Escuela de Oración - Catequesis de Benedicto XVI: Arte y Oración
31 de agosto de 2011
Queridos hermanos y hermanas:
Durante este período, más de una vez he llamado la atención sobre la
necesidad que tiene todo cristiano de encontrar tiempo para Dios, para la
oración, en medio de las numerosas ocupaciones de nuestras jornadas. El
Señor mismo nos ofrece muchas ocasiones para que nos acordemos de él. Hoy
quiero reflexionar brevemente sobre uno de estos canales que pueden
llevarnos a Dios y ser también una ayuda en el encuentro con él: es la vía
de las expresiones artísticas, parte de la «via pulchritudinis» —«la vía de
la belleza»— de la cual he hablado en otras ocasiones y que el hombre de hoy
debería recuperar en su significado más profundo.
Tal vez os ha sucedido alguna vez ante una escultura, un cuadro, algunos
versos de una poesía o un fragmento musical, experimentar una profunda
emoción, una sensación de alegría, es decir, de percibir claramente que ante
vosotros no había sólo materia, un trozo de mármol o de bronce, una tela
pintada, un conjunto de letras o un cúmulo de sonidos, sino algo más grande,
algo que «habla», capaz de tocar el corazón, de comunicar un mensaje, de
elevar el alma. Una obra de arte es fruto de la capacidad creativa del ser
humano, que se cuestiona ante la realidad visible, busca descubrir su
sentido profundo y comunicarlo a través del lenguaje de las formas, de los
colores, de los sonidos. El arte es capaz de expresar y hacer visible la
necesidad del hombre de ir más allá de lo que se ve, manifiesta la sed y la
búsqueda de infinito. Más aún, es como una puerta abierta hacia el infinito,
hacia una belleza y una verdad que van más allá de lo cotidiano. Una obra de
arte puede abrir los ojos de la mente y del corazón, impulsándonos hacia lo
alto.
Pero hay expresiones artísticas que son auténticos caminos hacia Dios, la
Belleza suprema; más aún, son una ayuda para crecer en la relación con él,
en la oración. Se trata de las obras que nacen de la fe y que expresan la
fe. Podemos encontrar un ejemplo cuando visitamos una catedral gótica:
quedamos arrebatados por las líneas verticales que se recortan hacia el
cielo y atraen hacia lo alto nuestra mirada y nuestro espíritu, mientras al
mismo tiempo nos sentimos pequeños, pero con deseos de plenitud… O cuando
entramos en una iglesia románica: se nos invita de forma espontánea al
recogimiento y a la oración. Percibimos que en estos espléndidos edificios
está de algún modo encerrada la fe de generaciones.
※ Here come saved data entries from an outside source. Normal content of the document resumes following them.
(** C7.  [IsPodRunning] is false when an init container is running,
    false when a regular container is not running, and true otherwise;
    [IsPodReady] has the same init-container guard and is true exactly
    when, besides, every regular container is running and has its
    readiness flag set. *)
Theorem pod_running_ready_spec (pod : Pod) :
  ((exists c, In c (pod_InitContainerStatuses pod) /\ Running (cs_State c) <> None) ->
     IsPodRunning pod = false /\ IsPodReady pod = false) /\
  ((exists c, In c (pod_ContainerStatuses pod) /\ Running (cs_State c) = None) ->
     IsPodRunning pod = false /\ IsPodReady pod = false) /\
  (IsPodRunning pod = true <->
     noInitRunning pod /\
     (forall c, In c (pod_ContainerStatuses pod) -> Running (cs_State c) <> None)) /\
  (IsPodReady pod = true <->
     noInitRunning pod /\
     (forall c, In c (pod_ContainerStatuses pod) ->
                Running (cs_State c) <> None /\ cs_Ready c = true)).
Proof.
  split; [|split; [|split]].
  - intros (c & Hc & Hr). split; apply not_true_is_false; intros H.
    + apply IsPodRunning_true in H as [Hi _]. exact (Hr (Hi c Hc)).
    + apply IsPodReady_true in H as [Hi _]. exact (Hr (Hi c Hc)).
  - intros (c & Hc & Hr). split; apply not_true_is_false; intros H.
    + apply IsPodRunning_true in H as [_ Hk]. exact (Hk c Hc Hr).
    + apply IsPodReady_true in H as [_ Hk]. destruct (Hk c Hc) as [Hn _]. exact (Hn Hr).
  - apply IsPodRunning_true.
  - apply IsPodReady_true.
Qed.

Lemma anyController_set (owners : list OwnerReference) :
  (forall o, In o owners -> or_Controller o <> None) ->
  anyController owners =
  Return (existsb (fun o => match or_Controller o with Some true => true | _ => false end)
                  owners).
Proof.
  induction owners as [|o owners IH]; intros H; simpl; [reflexivity|].
  destruct (or_Controller o) as [[|]|] eqn:E.
  - reflexivity.
  - apply IH. intros o' Ho'. apply H. now right.
  - exfalso. apply (H o); [now left | exact E].
Qed.

(** Where every controller flag is set, [IsPodBeingManaged] answers
    whether one of them is true. *)
Lemma IsPodBeingManaged_set (pod : Pod) :
  (forall o, In o (pod_OwnerReferences pod) -> or_Controller o <> None) ->
  IsPodBeingManaged pod =
  Return (existsb (fun o => match or_Controller o with Some true => true | _ => false end)
                  (pod_OwnerReferences pod)).
Proof.
  intros H. unfold IsPodBeingManaged.
  destruct (pod_OwnerReferences pod) as [|o owners] eqn:E; simpl (length _ =? 0)%nat; cbv iota.
  - reflexivity.
  - now apply anyController_set.
Qed.

(** C9.  On a pod whose owner reference leaves the optional controller
    flag unset, [IsPodBeingManaged] dereferences the nil flag and
    panics: it is not defined on every pod. *)
Theorem IsPodBeingManaged_unset_controller_panics :
  IsPodBeingManaged ownedPod = Panic nilDeref /\
  (forall b, IsPodBeingManaged ownedPod <> Return b).
Proof.
  split; [reflexivity | intros b; discriminate].
Qed.

Lemma pod_running_ready_spec_witness :
  IsPodRunning initializingPod = false /\ IsPodReady initializingPod = false.
Proof.
  apply (proj1 (pod_running_ready_spec initializingPod)).
  exists (container "init" running false). split; [now left | discriminate].
Defined.

(* ================================================================== *)
(** * Owner resolution *)
(* ================================================================== *)

Lemma fold_append_owner (uid : UID) (pod : Pod) (owners : list OwnerReference)
      (acc : list Pod) :
  fold_left (fun result owner =>
               if String.eqb (or_UID owner) uid then result ++ [pod] else result)
            owners acc
  = acc ++ flat_map (fun owner => if String.eqb (or_UID owner) uid then [pod] else []) owners.
Proof.
  revert acc. induction owners as [|o owners IH]; intros acc; simpl.
  - now rewrite app_nil_r.
  - rewrite IH. destruct (String.eqb (or_UID o) uid); simpl.
    + now rewrite <- app_assoc.
    + reflexivity.
Qed.

(** The result holds each listed pod once per owner reference that
    carries the UID, in listing order. *)
Lemma appendOwned_flat_map (uid : UID) (items : list Pod) :
  appendOwned uid items
  = flat_map (fun pod =>
                flat_map (fun owner => if String.eqb (or_UID owner) uid then [pod] else [])
                         (pod_OwnerReferences pod)) items.
Proof.
  unfold appendOwned.
  enough (G : forall acc,
             fold_left
               (fun result pod =>
                  fold_left (fun result owner =>
                               if String.eqb (or_UID owner) uid then result ++ [pod] else result)
                            (pod_OwnerReferences pod) result) items acc
             = acc ++ flat_map (fun pod =>
                         flat_map (fun owner =>
                                     if String.eqb (or_UID owner) uid then [pod] else [])
                                  (pod_OwnerReferences pod)) items)
    by apply (G []).
  induction items as [|p items IH]; intros acc; simpl.
  - now rewrite app_nil_r.
  - rewrite IH, fold_append_owner. now rewrite app_assoc.
Qed.

Lemma In_appendOwned (uid : UID) (items : list Pod) (pod : Pod) :
  In pod (appendOwned uid items) <-> In pod items /\ ownedBy uid pod.
Proof.
  rewrite appendOwned_flat_map, in_flat_map. unfold ownedBy. split.
  - intros (p & Hp & Hin). apply in_flat_map in Hin as (o & Ho & Hin).
    destruct (String.eqb (or_UID o) uid) eqn:E; [|destruct Hin].
    destruct Hin as [<-|[]]. apply String.eqb_eq in E. eauto.
  - intros (Hp & o & Ho & Hu). exists pod. split; [exact Hp|].
    apply in_flat_map. exists o. split; [exact Ho|].
    apply String.eqb_eq in Hu. rewrite Hu. now left.
Qed.

(** [GetPodsByOwner] never hands back a nil pod list with a nil error. *)
Lemma GetPodsByOwner_not_nil_nil (ownerUID : UID) (namespace : string) (w : World)
      (result : list Pod) (w' : World) :
  GetPodsByOwner ownerUID namespace w = (Return (result, None), w') -> result <> [].
Proof.
  unfold GetPodsByOwner, bind.
  destruct (GetPods namespace w) as [[[items|e]| |] w1]; try discriminate.
  destruct (appendOwned ownerUID items) as [|p l] eqn:E; simpl; unfold ret.
  - discriminate.
  - intros [= <- _]. discriminate.
Qed.

(** C8.  When listing the namespace's pods succeeds, [GetPodsByOwner]
    returns [ErrPodsNotFound] if no listed pod carries an owner
    reference with the UID, and otherwise the pods that do, with a nil
    error; whatever the listing does, it never returns a nil pod list
    together with a nil error. *)
Theorem GetPodsByOwner_spec (ownerUID : UID) (namespace : string) (w : World) :
  (forall items w',
      GetPods namespace w = (Return (inl items), w') ->
      ((forall pod, In pod items -> ~ ownedBy ownerUID pod) ->
         GetPodsByOwner ownerUID namespace w = (Return ([], Some ErrPodsNotFound), w')) /\
      ((exists pod, In pod items /\ ownedBy ownerUID pod) ->
         exists result,
           GetPodsByOwner ownerUID namespace w = (Return (result, None), w') /\
           (forall pod, In pod result <-> In pod items /\ ownedBy ownerUID pod))) /\
  (forall result w', GetPodsByOwner ownerUID namespace w = (Return (result, None), w') ->
                     result <> []).
Proof.
  split.
  - intros items w' HL. unfold GetPodsByOwner, bind. rewrite HL. split.
    + intros Hnone.
      destruct (appendOwned ownerUID items) as [|p l] eqn:E; [reflexivity|].
      exfalso. apply (Hnone p); apply (In_appendOwned ownerUID items p);
        rewrite E; now left.
    + intros (pod & Hin & Hown).
      destruct (appendOwned ownerUID items) as [|p l] eqn:E.
      * exfalso. assert (H : In pod (appendOwned ownerUID items))
          by now apply In_appendOwned.
        rewrite E in H. destruct H.
      * exists (p :: l). split; [reflexivity|].
        intros q. rewrite <- E. apply In_appendOwned.
  - intros result w'. apply GetPodsByOwner_not_nil_nil.
Qed.

Lemma GetPodsByOwner_spec_witness :
  exists result,
    GetPodsByOwner "rs-uid" "default"
                   (connected (set_pods [strayPod; webPod0] emptyCluster) [])
    = (Return (result, None), connected (set_pods [strayPod; webPod0] emptyCluster) []) /\
    (forall pod, In pod result <-> In pod [strayPod; webPod0] /\ ownedBy "rs-uid" pod).
Proof.
  apply (proj1 (GetPodsByOwner_spec "rs-uid" "default"
                  (connected (set_pods [strayPod; webPod0] emptyCluster) []))
               [strayPod; webPod0]
               (connected (set_pods [strayPod; webPod0] emptyCluster) [])
               eq_refl).
  exists webPod0. split.
  - right. now left.
  - exists replicaSetOwner. split; [now left | reflexivity].
Defined.

(* ================================================================== *)
(** * Properties of the bounded retry executor *)
(* ================================================================== *)

Section ExecutorFacts.

Context {W : Type}.
Variable sleep : Duration -> W -> W.

Implicit Types (t : @Task W) (w : W).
O también, cuando
escuchamos un fragmento de música sacra que hace vibrar las cuerdas de
nuestro corazón, nuestro espíritu se ve como dilatado y ayudado para
dirigirse a Dios. Vuelve a mi mente un concierto de piezas musicales de
Johann Sebastian Bach, en Munich, dirigido por Leonard Bernstein. Al
concluir el último fragmento, en una de las Cantatas, sentí, no por
razonamiento, sino en lo más profundo del corazón, que lo que había
escuchado me había transmitido verdad, verdad del sumo compositor, y me
impulsaba a dar gracias a Dios. Junto a mí estaba el obispo luterano de
Munich y espontáneamente le dije: «Escuchando esto se comprende: es verdad;
es verdadera la fe tan fuerte, y la belleza que expresa irresistiblemente la
presencia de la verdad de Dios». ¡Cuántas veces cuadros o frescos, fruto de
la fe del artista, en sus formas, en sus colores, en su luz, nos impulsan a
dirigir el pensamiento a Dios y aumentan en nosotros el deseo de beber en la
fuente de toda belleza! Es profundamente verdadero lo que escribió un gran
artista, Marc Chagall: que durante siglos los pintores mojaron su pincel en
el alfabeto colorido de la Biblia. ¡Cuántas veces entonces las expresiones
artísticas pueden ser ocasiones para que nos acordemos de Dios, para ayudar
a nuestra oración o también a la conversión del corazón! Paul Claudel,
famoso poeta, dramaturgo y diplomático francés, en la basílica de «Notre
Dame» de París, en 1886, precisamente escuchando el canto del Magníficat
durante la Misa de Navidad, percibió la presencia de Dios. No había entrado
en la iglesia por motivos de fe; había entrado precisamente para buscar
argumentos contra los cristianos, y, en cambio, la gracia de Dios obró en su
corazón.
Queridos amigos, os invito a redescubrir la importancia de este camino
también para la oración, para nuestra relación viva con Dios. Las ciudades y
los pueblos en todo el mundo contienen tesoros de arte que expresan la fe y
nos remiten a la relación con Dios. Por eso, la visita a los lugares de arte
no ha de ser sólo ocasión de enriquecimiento cultural —también esto—, sino
sobre todo un momento de gracia, de estímulo para reforzar nuestra relación
y nuestro diálogo con el Señor, para detenerse a contemplar —en el paso de
la simple realidad exterior a la realidad más profunda que significa— el
rayo de belleza que nos toca, que casi nos «hiere» en lo profundo y nos
invita a elevarnos hacia Dios. Termino con la oración de un Salmo, el Salmo
27: «Una cosa pido al Señor, eso buscaré: habitar en la casa del Señor por
los días de mi vida; gozar de la dulzura del Señor, contemplando su templo»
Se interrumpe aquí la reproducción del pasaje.